Васильев растерялся.
– Товарищ Крамер,– сказал он,– не вышло ли ошибки? А то неловко получится.
– Ошибки? – удивился Крамер.– Почему ошибки? Васильев Иван Васильевич? Правильно?
– Это-то правильно,– согласился Иван,– а за что же орден?
– Как – за что? В Кронштадте ты пулемет брал?
– Ну, брал.
– Значит, ты и есть.
Михайловский театр! Легко сказать. Бывал он в Михайловском театре, знает. Оранжевый бархат, золото, красота! Васильев посмотрел на себя и даже застонал. Штаны были потертые, латанные-перелатанные, выцветшие до белизны, да и грязноватые. Обмотки расползались по ниткам. Кончики ниток торчали отовсюду, да и чистотой обмотки тоже не могли похвастаться. Ботинки, конечно, драные, но если их вымыть да намазать жиром, то ничего, дыр видно не будет. Зато гимнастерка решительно не годилась для такого торжественного случая. Она совсем расползлась, и зашивать дыры было бессмысленно– ткань не держала нитку. В общем, в отряд Иван вернулся, как ни странно, в очень плохом настроении.

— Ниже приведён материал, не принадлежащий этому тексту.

(* ===== verification/Prelude.v ===== *)
(** * libpop: a verification development

    ** The program

    libpop lets a program move data between PCI devices (an NVMe disk, a network
    card) without a copy in main memory.  Its parts:

    - kmod/boogiepop.c, a Linux module: an ioctl on /dev/boogiepop takes the
      peer-to-peer memory of a PCI device and publishes it as the character
      device /dev/pop/DOMAIN:BUS:SLOT.FUNC, which can be mapped;
    - lib/libpop.c with include/libpop.h: a pop memory ([pop_mem_init]) is such a
      mapping, or a mapping of huge pages, with its physical address; pages are
      carved off it as pop buffers ([pop_buf_alloc]), whose data window is moved
      by put, trim, pull and push;
    - lib/pop_netmap.c: netmap slots that point at pop buffers, so that the
      network card reads and writes them directly;
    - apps/: traffic generators between NVMe (UNVMe) and netmap (nmgen, nvgen,
      generator, bench-nvme), a program that stores packets on a disk (store) and
      two experiments (put_packet, mb); tools/: pop-ioctl and pop-mmap.

    libpop calls the module through open, ioctl and mmap; pop_netmap and the
    programs call libpop; netmap and UNVMe are separate projects.

    ** Files

    - Prelude.v (this file): machine integers with their wrap-around, the monad
      [M] of C code (state, a result, or divergence, or a [fault] that names the
      undefined behaviour), loops, labelled step sequences, their lemmas and
      tactics ([unwrap], [wrap_lia]).
    - CStr.v: the C library's parsing and printing of numbers and PCI slots.
    - LibpopH.v: the structures of include/libpop.h; [proc], the state of a
      process (its pop memories, buffers, rings, errno and the operating
      system); [Posix], the system calls.
    - PopBuf.v: lib/libpop.c, buffers: [pop_buf_alloc] to [pop_virt_to_phys].
      Theorems: the contract of the allocator on every branch, disjointness of
      all live buffers along any sequence of calls, refinement of an interval by
      the window operations, agreement of the two address translations, and
      where the arithmetic wraps.
    - PopBufThreads.v: [pop_buf_alloc] cut into the steps between which another
      thread can run, as a step relation on any number of threads.  Theorems:
      every interleaving is a sequence of undivided calls (so that the theorems
      of PopBuf.v hold of threads), no update of the page counter is lost and the
      buffers of all threads are disjoint at every point, no interleaving faults
      or deadlocks, and for which sizes each comes to an end.
    - PopMem.v, PopMemProps.v: lib/libpop.c, pop memories: [pop_mem_init],
      [pop_mem_exit], [virt_to_phys], [get_nr_hugepages].  Theorems: every
      path of [pop_mem_init], the pagemap computation, and that the path libpop
      opens is the name the module registers.
    - Boogiepop.v: every entry point of kmod/boogiepop.c over [Kapi], the
      kernel services it calls, whose documented behaviour is [KapiOk];
      LinuxExample.v: an implementation of both; BoogiepopProps.v: the invariant
      of the module along any sequence of events, what registering and
      unregistering do, the bounds of mappings, unloading, and the behaviour
      with devices that are unregistered while open.
    - KmodThreads.v: the ioctls of the module cut into their accesses to shared
      data, as a step relation on any number of processes, since the module takes
      no lock.  [list_add_tail] and [list_del] are entered and left in two steps;
      a step that touches the list while another process is inside one of them is
      a race, behind which nothing is known, and the relation ends there.
      Theorems: registrations at the same time keep the invariant and do not
      fault as long as there is no race, they do race, and an unregistration next
      to another ioctl uses freed memory.
    - System.v: libpop over the module: [PopSystem] says that the system calls
      of [Posix] on /dev/boogiepop and /dev/pop/ are the handlers of Boogiepop.v,
      and an implementation shows that this can hold.  Theorem: a pop memory lies
      over the peer-to-peer memory that the module registered for that device,
      with its physical addresses if the pagemap can be read.
    - Netmap.v: what is used of netmap ([Netmap], [NetmapOk]) and an
      implementation; PopNetmap.v: lib/pop_netmap.c.
    - Packet.v: the packet builders, the checksum of nmgen and that of RFC 1071
      ([ones_sum]), pkt_desc.h, and the copy loop of put_packet.c.
    - Options.v: the option loops of all programs; PopMmap.v: tools/pop-mmap.c,
      with the theorem that what it maps is the part of the device's memory that
      it was asked for.
    - Unvme.v: what is used of UNVMe ([Unvme]) with the history of submitted
      commands ([UnvmeOk]).
    - TxRing.v: how the senders fill a transmit ring, the machine's memory
      ([Ram]), and the world the witnesses of the programs run in ([gen_os]).
    - Nmgen.v: the sender and receiver threads of apps/nmgen.c; Generator.v: the
      thread of apps/generator.c.  Theorems: the setup leaves complete packets, a
      round posts exactly the packets it says and touches no other slot, and for
      which options a thread never faults.
    - Lba.v: the walks over the blocks of a disk and their split among threads
      (nvgen, bench-nvme, generator); BenchNvme.v: the thread of
      apps/bench-nvme.c, every command of which stays in the thread's part.
    - NvRing.v: the ring of apps/nvgen.c, as a refinement of a queue; Nvgen.v:
      the setup of a queue and its two threads as a step relation, whose steps
      interleave, up to the wait for the device after they were cancelled: what
      holds of every state that they reach, what a round does, and where
      sequential mode and full rounds go wrong.
    - Store.v: the write loop of apps/store.c over [Disk], the contents of the
      blocks; PutPacket.v: [phy_addr] and [main] of apps/put_packet.c; Mb.v: the
      copies, the sort and the statistics of apps/mb.c over [Double], the order
      of its samples.  Theorems: what is on the disk and in memory at the end,
      that the two address translations agree, that the sort sorts, and where
      the programs do not terminate or leave their buffers.
    - Threads.v: POSIX threads, signals and netmap ports ([Pthreads], [Ports],
      with their laws), the loops that create and join threads, and [wp], what
      holds when a program returns and why it may not; Mains.v: [main] of nmgen,
      nvgen, generator and bench-nvme.  Theorems: which threads and ports exist when the pop memory
      is given back, on every path, and where the array of threads is overrun.
    - Count.v: the counting threads of nmgen, nvgen, generator and bench-nvme,
      next to threads that change the counters, the clock and the signal between
      any two of their accesses; [Flt], the arithmetic of [double].  Theorems:
      between what bounds each report lies, and that the threads end with the
      signal and have then told the others to stop.

    ** Modelling conventions

    A C integer is a [Z] and every place where the code stores a result in a
    narrower type is written out ([u16], [u32], [u64], [i32]); overflow of a
    signed computation that can happen is the fault [SignedOverflow].  Pointers
    to structures are locations in a map, pointers into mapped memory are
    addresses; dereferencing a pointer that is null, freed or outside its object
    is a [fault].  Which calls of [malloc] fail is part of the state.

    A [while] loop runs for at most [2 ^ 64] rounds ([while_]): no loop of the
    program over machine integers that terminates takes more, and the theorems
    on termination give the number of rounds.  A loop that another thread stops
    (nmgen, generator, bench-nvme) is run for any number of rounds, and the
    theorems quantify over it; the two threads of an nvgen queue make any number
    of steps in any order.  A loop that is shown not to terminate has not
    left after any number of rounds.

    The value of [rand] is an argument.  What is outside of the repository is a
    type class of operations with a class of laws, which the theorems use and an
    instance of which each witness runs on.

    A [main] sees what its threads have done when it joins them; until then it
    reads nothing that they write.  Whether a join returns is not assumed: a
    thread may wait for its device for ever after it was cancelled (Nmgen.v), or
    hang in an allocation, and the theorems on [main] have a case for it
    ([join_stuck]).  What [PthreadsOk] and [PortsOk] say of a join that returns is
    that the thread is gone, and that threads open no ports and create no
    threads.

    ** Not modelled

    Output and logging: of the reports of the counting threads the numbers are
    kept, not the quotients and the text; means and deviations of mb; the pinning
    of threads; the branches of nmgen and nvgen that are compiled without
    LIBNETMAP, which apps/Makefile defines; the programs under test/.  In
    KmodThreads.v the ioctls interleave access by access, while a file operation
    of a pop device and the loading and unloading of the module are one step.

    ** Plan

    Next: the file operations of the module as interleaved steps, next to an
    unregistration; the working threads of nmgen next to the counting thread, so
    that its end, when the device takes its packets, is a theorem about both. *)

From stdpp Require Export base list numbers strings gmap.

Мысль о том, как жалко он будет выглядеть среди роскоши бывшего императорского театра, не давала ему покоя.
Товарищам по отряду он прежде всего и сообщил, что вот, мол, не знает, как быть с одеждой, неудобно идти в Михайловский театр. После уже, расспросив Ивана как следует, товарищи поняли, что главное все-таки орден, а одежда – дело второстепенное.
Штаны и обмотки Васильев тщательно выстирал. Они стали как будто приличней, и даже белесый цвет как будто бы отчасти исчез. Ботинки вымыл, смазал жиром, и они выглядели хоть куда. Но сколько он ни мучился с гимнастеркой, гимнастерка лучше не становилась. Пришлось просить новую. Новую не дали, но дали все же другую, не так сильно поношенную. К сожалению, была эта гимнастерка на три номера больше, чем надо. Весь отряд принимал участие в обсуждении проблемы. С помощью английских булавок и других приспособлений довели ее кое-как до приличного вида.
И вот Михайловский театр. Начальник штаба Петроградского военного округа вручает Васильеву орден. Сверкающий золотом, обитый оранжевым бархатом, аплодирует бывший императорский театр, и Иван, взволнованный, пробормотав нечто невнятное, удаляется со сцены…
И снова отряд, учения днем, тревоги по ночам. Впрочем, тревог стало меньше. Постепенно уменьшалось количество банд, да и уверенности прежней у бандитов не стало. Легче стали и учения. Бойцы уже знали, пожалуй, не меньше своих учителей. Следственных дел не было совсем. Васильев стал забывать, что собирался заниматься уголовным розыском. Будущее, думал он, пройдет, наверно, на войнах. Все-таки орден ему дали за боевые заслуги.
На самом деле на Бойну в следующий раз Васильев попал через много лет. Но очень скоро пришлось ему вернуться на другую войну, которая войной не называется, но ведется всегда, день за днем, ночь за ночью, без передышек, без перемирий, которая началась вместе с историей человечества и кончится только при коммунизме.